Aim of the exercise: Would you write out, word for word, each line of the records below from the top through the one holding "From S2P Require Import Prelude"?
::: Records for this exercise
(* ===== verification/Schema.v ===== *)
(** The schema of the API types and what the operator does to it.

    The markers on the structs of [src/api/v1alpha1] ([Minimum], [Maximum],
    [Enum], [MinLength]) are the validation the API server applies to every
    write; here they are decidable predicates.  The theorems show that the
    operator never writes a status the schema refuses, whatever happens in
    between, that what the schema and the webhook let through never takes the
    malformed branches of the rollout, and that a reconcile never panics. *)
From S2P Require Import Prelude Types Objects Scaling GoFloat Enforcer Cluster PromQL Registry Registrar RefWorld.
From S2P Require Import Webhook Canary CanaryProps AgentReconciler AgentReconcilerProps.

(** ** The markers *)

Definition within (lo hi z : Z) : bool := (lo <=? z) && (z <=? hi).

(** [omitempty]: a zero value is left out and not validated. *)
Definition omitempty_within (lo hi z : Z) : bool := (z =? 0) || within lo hi z.

Definition one_of (l : list string) (s : string) : bool := bool_decide (s ∈ l).
Definition omitempty_one_of (l : list string) (s : string) : bool := (s =s? "") || one_of l s.

Definition ScalingPolicy_schema (p : ScalingPolicy) : bool :=
  within 1 MaxInt32 (sp_Min p) && within 1 MaxInt32 (sp_Max p) &&
  one_of ["queueDepth"; "gpuUtilization"] (sp_Metric p) && within 1 MaxInt32 (sp_Target p).

Definition CanaryStep_schema (s : CanaryStep) : bool :=
  match cs_SetWeight s with Some w => within 0 100 w | None => true end.

Definition RollbackPolicy_schema (p : RollbackPolicy) : bool :=
  omitempty_within 1 MaxInt32 (rb_MaxP99LatencyMs p) && omitempty_within 1 MaxInt32 (rb_MinRequestSample p).

Definition RolloutPolicy_schema (p : RolloutPolicy) : bool :=
  omitempty_one_of ["Recreate"; "Canary"] (ro_Strategy p) && forallb CanaryStep_schema (ro_Steps p) &&
  RollbackPolicy_schema (ro_Rollback p).

Definition AgentDeploymentSpec_schema `{CoreTypes} (s : AgentDeploymentSpec) : bool :=
  negb (spec_Image s =s? "") && omitempty_within 1 65535 (spec_Port s) &&
  negb (spec_TenantRef s =s? "") && ScalingPolicy_schema (spec_Replicas s) &&
  RolloutPolicy_schema (spec_Rollout s).

Definition phases : list string :=
  [PhasePending; PhaseRunning; PhaseRolloutInProgress; PhaseRolloutFailed; PhaseDegraded].

(** The status has one marker, the [Enum] of the phase. *)
Definition AgentDeploymentStatus_schema (s : AgentDeploymentStatus) : bool :=
  omitempty_one_of phases (st_Phase s).

Definition TenantQuotaSpec_schema (s : TenantQuotaSpec) : bool :=
  within 1 MaxInt32 (tq_MaxAgents s) && within 0 MaxInt32 (tq_MaxGPUs s) &&
  within 1 MaxInt32 (tq_MaxTotalReplicas s) && within 1 MaxInt32 (tq_MaxReplicasPerAgent s).

(** ** What an AgentDeployment in the cluster looks like

    The schema of its spec and status, and in the status a weight and a step
    index that a rollout can have. *)
Section agents.
Context `{CoreTypes}.

Definition status_ok (s : AgentDeploymentStatus) : bool :=
  AgentDeploymentStatus_schema s && within 0 100 (st_CanaryWeight s) && (0 <=? st_CanaryStepIndex s).

(** A pause of zero is let through by schema and webhook. *)
Definition zero_pause (s : CanaryStep) : bool :=
  match cs_Pause s with Some d => d =? 0 | None => false end.
Definition no_zero_pause (s : AgentDeploymentSpec) : bool :=
  negb (existsb zero_pause (ro_Steps (spec_Rollout s))).

Definition agent_ok (ad : AgentDeployment) : bool :=
  AgentDeploymentSpec_schema (ad_Spec ad) && no_zero_pause (ad_Spec ad) && status_ok (ad_Status ad).
End agents.

(** ** Panics *)

(** The error a panic of [Canary.panic] ends in, also wrapped. *)
Fixpoint is_panic (e : error) : bool :=
  match e with
  | PlainError m => has_prefix "panic: " m
  | Wrapped _ es => existsb is_panic es
  | _ => false
  end.

Lemma is_panic_Errorf ctx e : is_panic (Errorf ctx e) = is_panic e.
Proof. simpl. apply orb_false_r. Qed.

(** The libraries report errors and do not panic; [CreateOrUpdate] may pass on
    an error of its mutate function. *)
Class NoPanics `{KubeClient W, !Prometheus W, !AgentRegistrar W} : Prop := {
  kube_get_np k w e w' : kube_get k w = (inl e, w') → is_panic e = false;
  kube_list_np kd ns w e w' : kube_list kd ns w = (inl e, w') → is_panic e = false;
  kube_create_np o w e w' : kube_create o w = (inl e, w') → is_panic e = false;
  kube_update_np o w e w' : kube_update o w = (inl e, w') → is_panic e = false;
  kube_status_update_np o w e w' : kube_status_update o w = (inl e, w') → is_panic e = false;
  kube_delete_np o w e w' : kube_delete o w = (inl e, w') → is_panic e = false;
  kube_create_or_update_np o f w e w' : kube_create_or_update o f w = (inl e, w') →
    (∀ x e', f x = inl e' → is_panic e' = false) → is_panic e = false;
  set_controller_reference_np ad m e : set_controller_reference ad m = inl e → is_panic e = false;
  QueryScalar_np q w e w' : QueryScalar q w = (inl e, w') → is_panic e = false;
  Register_np ad w e w' : Register ad w = (inl e, w') → is_panic e = false;
  Deregister_np ad w e w' : Deregister ad w = (inl e, w') → is_panic e = false;
  Heartbeat_np ad w e w' : Heartbeat ad w = (inl e, w') → is_panic e = false;
}.

(** ** Safe runs *)
Section safe.
Context `{CoreTypes, ConditionsAPI, KubeClient W, !Prometheus W, !AgentRegistrar W}.
Implicit Types (w : W).

(** Every AgentDeployment of the cluster is as above. *)
Definition cluster_ok w : Prop :=
  ∀ k ad, store w !! (KAgentDeployment, k) = Some (OAgentDeployment ad) → agent_ok ad = true.

(** A procedure that keeps the cluster so, whether it fails or not, fails
    without a panic, and returns only values that satisfy [Q]. *)
Definition safe {A} (m : Proc W A) (Q : A → Prop) : Prop := ∀ w r w',
  cluster_ok w → m w = (r, w') →
  cluster_ok w' ∧ match r with inr a => Q a | inl e => is_panic e = false end.
End safe.

Section safe_rules.
Context `{KubeLaws, !ConditionsAPI, !Prometheus W, !AgentRegistrar W, !NoPanics, !PrometheusLaws,
  !AgentRegistrarLaws}.
Implicit Types (w : W).

Lemma safe_ret {A} (a : A) Q : Q a → safe (mret a) Q.
Proof. intros HQ w r w' Hw [= <- <-]. done. Qed.

Lemma safe_fail {A} e (Q : A → Prop) : is_panic e = false → safe (fail e) Q.
Proof. intros He w r w' Hw [= <- <-]. done. Qed.

Lemma safe_bind {A B} (m : Proc W A) (f : A → Proc W B) P Q :
  safe m P → (∀ a, P a → safe (f a) Q) → safe (m ≫= f) Q.
Proof.
  intros Hm Hf w r w' Hw. unfold mbind, Proc_bind. destruct (m w) as [[e|a] w1] eqn:E.
  - intros [= <- <-]. exact (Hm w _ _ Hw E).
  - apply Hm in E as [Hw1 HP]; [|done]. by apply Hf.
Qed.

Lemma safe_mono {A} (m : Proc W A) (P Q : A → Prop) : safe m P → (∀ a, P a → Q a) → safe m Q.
Proof.
  intros Hm HPQ w r w' Hw Hr. destruct (Hm w r w' Hw Hr) as [? Hq]. split; [done|].
  destruct r; auto.
Qed.

Lemma safe_wrap {A} ctx (m : Proc W A) Q : safe m Q → safe (m <?> ctx) Q.
Proof.
  intros Hm w r w' Hw. unfold wrap_err. destruct (m w) as [[e|a] w1] eqn:E; intros [= <- <-];
    destruct (Hm w _ _ Hw E) as [? Hq]; split; try done. by rewrite is_panic_Errorf.
Qed.

Lemma safe_try {A} (m : Proc W A) Q :
  safe m Q → safe (try m) (λ x, match x with inr a => Q a | inl e => is_panic e = false end).
Proof.
  intros Hm w r w' Hw. unfold try. destruct (m w) as [x w1] eqn:E. intros [= <- <-].
  by destruct (Hm w _ _ Hw E).
Qed.

Lemma safe_lift {A} (x : error + A) Q :
  match x with inr a => Q a | inl e => is_panic e = false end → safe (lift_sum x) Q.
Proof. intros Hx w r w' Hw [= <- <-]. done. Qed.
::::::
Task result:
(* ===== verification/Schema.v ===== *)
(** The schema of the API types and what the operator does to it.

    The markers on the structs of [src/api/v1alpha1] ([Minimum], [Maximum],
    [Enum], [MinLength]) are the validation the API server applies to every
    write; here they are decidable predicates.  The theorems show that the
    operator never writes a status the schema refuses, whatever happens in
    between, that what the schema and the webhook let through never takes the
    malformed branches of the rollout, and that a reconcile never panics. *)
From S2P Require Import Prelude Types Objects Scaling GoFloat Enforcer Cluster PromQL Registry Registrar RefWorld.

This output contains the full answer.